For two years, the attorney general has refused to sign off on applications for manufacturers of marijuana for research.
A bipartisan group of federal lawmakers pleaded with United States Attorney General Jeff Sessions to stop obstructing cannabis research efforts last month, according to a private August 31 letter obtained by Reason.
Fourteen members of Congress – both Republicans and Democrats – signed the letter, urging Sessions to finally review the more than two dozen applications submitted by potential new growers of research-grade cannabis.
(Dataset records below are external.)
(** The exit path releases what the service holds. *)
Lemma shutdown_follows k fd s l :
  served_state fd s l -> follows l k (shutdown env fd s) (fun _ l' _ => released l' /\ l_closed l' = true).
Proof.
  intros (Hfd & Hses & Hready & Hpow & Hpb & Hcl & Hctl). unfold shutdown.
  apply follows_bind, follows_ask. intros u _. exists (set_stopping true l). split; [done|].
  apply follows_bind.
  eapply (follows_mono _ _ _ (fun _ l' _ => exists x, l' = set_session x (set_stopping true l) /\ is_bound x = false)).
  { by apply unbind_follows. }
  intros _ ? k1 (x & -> & Hx). set (l1 := set_session x (set_stopping true l)).
  apply follows_bind. eapply (follows_mono _ _ _ (fun _ l' _ => exists p, l' = set_power p l1 /\ p <> Live)).
  { destruct (sv_power_started s) eqn:Hp.
    - apply follows_bind, follows_ask. intros a _. exists (set_power (joined a) l1). split.
      + cbn [life_call]. unfold guard. cbn [l1 set_session set_stopping l_power l_stopping l_session].
        rewrite Hpow, Hx. by rewrite bool_decide_true.
      + apply follows_ret. exists (joined a). split; [done|]. unfold joined. by destruct (a =? 0).
    - apply follows_ret. exists Absent. split; [|done]. unfold l1, set_power, set_session, set_stopping.
      cbn. by rewrite Hpow. }
  intros _ ? k2 (p & -> & Hpl). set (l2 := set_power p l1).
  pose proof Hctl as ((t & Hf & Htl & Htn) & _ & Hcr).
  apply follows_bind. eapply follows_lift; [rewrite Hf; apply strcmp_pad; [lia|done|apply yes_nonzero]|].
  apply follows_bind. eapply (follows_mono _ _ _ (fun _ l' _ => exists lg e, l' = set_log lg e l2 /\ lg <> Live)).
  { destruct (lg_created (oc_log (sv_controls s)) || bool_decide (t = lit "yes")) eqn:Hneed.
    - apply follows_bind. eapply follows_mono; [apply stop_log_follows; [exact Hfd|exact Hctl]|].
      intros rc l' k' (lg & e & -> & _ & ? & _). apply follows_ret. by exists lg, e.
    - apply orb_false_iff in Hneed as [Hnc _]. apply follows_ret. exists (l_log l), (l_log_ending l). split; [by destruct l|].
      rewrite Hnc in Hcr. symmetry in Hcr. apply negb_false_iff, bool_decide_eq_true in Hcr. by rewrite Hcr. }
  intros _ ? k3 (lg & e & -> & Hlg). set (l3 := set_log lg e l2).
  apply follows_bind. eapply (follows_mono _ _ _ (fun _ l' _ => exists y, l' = set_ready y l3 /\ is_ready y = false)).
  { destruct (sv_advertised s) eqn:Hadv.
    - apply follows_bind, follows_ask. intros a _. eexists. split.
      + cbn [life_call]. rewrite bool_decide_true by done. rewrite (bool_decide_false (lit "no" = lit "yes")) by done.
        unfold guard. cbn [l3 l2 l1 set_log set_power set_session set_stopping l_ready l_session l_power].
        rewrite Hready, Hx. rewrite bool_decide_true by done. rewrite (bool_decide_false (p = Live)) by done. reflexivity.
      + apply follows_ret. eexists. split; [reflexivity|]. by destruct (a =? 0).
    - apply follows_ret. exists NotReady. split; [|done].
      unfold l3, l2, l1, set_ready, set_log, set_power, set_session, set_stopping. cbn. by rewrite Hready. }
  intros _ ? k4 (y & -> & Hy). apply follows_bind, follows_ask. intros a _. exists (set_closed (set_ready y l3)). split.
  - cbn [life_call]. unfold guard. rewrite holds_fd by done.
    cbn [l3 l2 l1 set_ready set_log set_power set_session set_stopping l_ready l_session l_power l_log].
    by rewrite Hx, Hy, !bool_decide_false.
  - apply follows_ret. by split_and!.
Qed.

Lemma released_life0 : released life0.
Proof. by split_and!. Qed.
End Follows.

(** The paths [main] can be given. *)
Definition options_ok (delivered : list (Z * list Z)) : Prop :=
  Forall (fun o => is_Some (cstr o.2)) delivered.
It’s been more than two years since the Drug Enforcement Administration (DEA) opened the availability of licenses for growing research-grade marijuana to facilitate cannabis study efforts. Since then, at least 25 applications have been submitted, but the DEA has yet to act on any due to holdups by Sessions’ Department of Justice.
“In light of the fact that August 11, 2018 marked two years since the Drug Enforcement Agency (DEA) stated that they would accept registrations for manufacturers of marijuana for research usage, we write to encourage you to finalize your review of the submitted applications,” reads the letter.
As part of the approval process for growing licenses, the DEA needs to have the sign-off by the DOJ. So far, that hasn’t happened.
Sessions’ inactivity poses an obstacle for scientists, who remain limited to a single source for obtaining their cannabis material for studies. The University of Mississippi, the single grower in contract with the National Institute on Drug Abuse for nearly 50 years, is no longer able to keep up with growing demand and has been criticized for its low quality materials.
Combined with regulatory restrictions related to cannabis’ status under federal law, a lack of quality research-grade marijuana has severely hindered the collection of scientific data.
Regardless of the research limitations, 30 states have legalized the use of marijuana for medical purposes. Federally, marijuana remains illegal.
“Our nation needs scientific research to analyze the medical applications of cannabis so we may determine appropriate federal marijuana policy in accordance with federal law. It is good policy, it is simply the right thing to do, and it falls within our national controlled substances regulatory framework.”
The 14 House members who signed the letter include:
- Rep. Carlos Curbelo (R-FL 26th District)
- Rep. Matt Gaetz (R-FL 1st District)
- Rep. Dana Rohrabacher (R-CA 48th District)
- Rep. Don Young (R-AK At-Large District)
- Rep. Tom Garrett (R-VA 5th District)
- Rep. Ryan Costello (R-PA 6th District)
- Rep. Zoe Lofgren (D-CA 19th District)
- Rep. Jared Polis (D-CO 2nd District)
- Rep. Jimmy Panetta (D-CA 20th District)
- Rep. Earl Blumenauer (D-OR 3rd District)
- Rep. Steve Cohen (D-TN 9th District)
- Rep. Charlie Crist (D-FL 13th District)
- Rep. Eleanor Holmes Norton (D-DC)
- Rep. Anna G. Eshoo (D-CA 18th District)
Sens. Kamala Harris (D-CA) and Orrin Hatch (R-UT) also sent a letter to Sessions on August 31, following up on a previous letter they sent in April in which they requested that Sessions resolve all outstanding applications by August 11.
Members of Congress have sent several letters to Sessions about the applications for new cannabis growers. Sessions has not responded to any of these letters.
Opposing Sessions’ Anti-Cannabis Stance
Since taking office in 2017, Session has not been a friend of the nation’s legal cannabis industry. In addition to refusing to allow more institutions to grow for research reasons, he attempted to crack down on medical marijuana and removed protections that had allowed adult use markets to proceed without interference.
Some lawmakers have made moves to address the issue of a lack of research-grade cannabis through legislation. Introduced by Gaetz — one of the 14 House members who signed the letter to Sessions — the Medical Cannabis Research Act would require the federal government to approve more facilities for the cultivation of cannabis for medical research. The House Judiciary Committee approved the bill earlier this month.
Perhaps in anticipation of more licensed growers, the DEA last month took steps to significantly up the quota of research-grade cannabis that can be legally grown in the U.S. for the rest of 2018 and next year.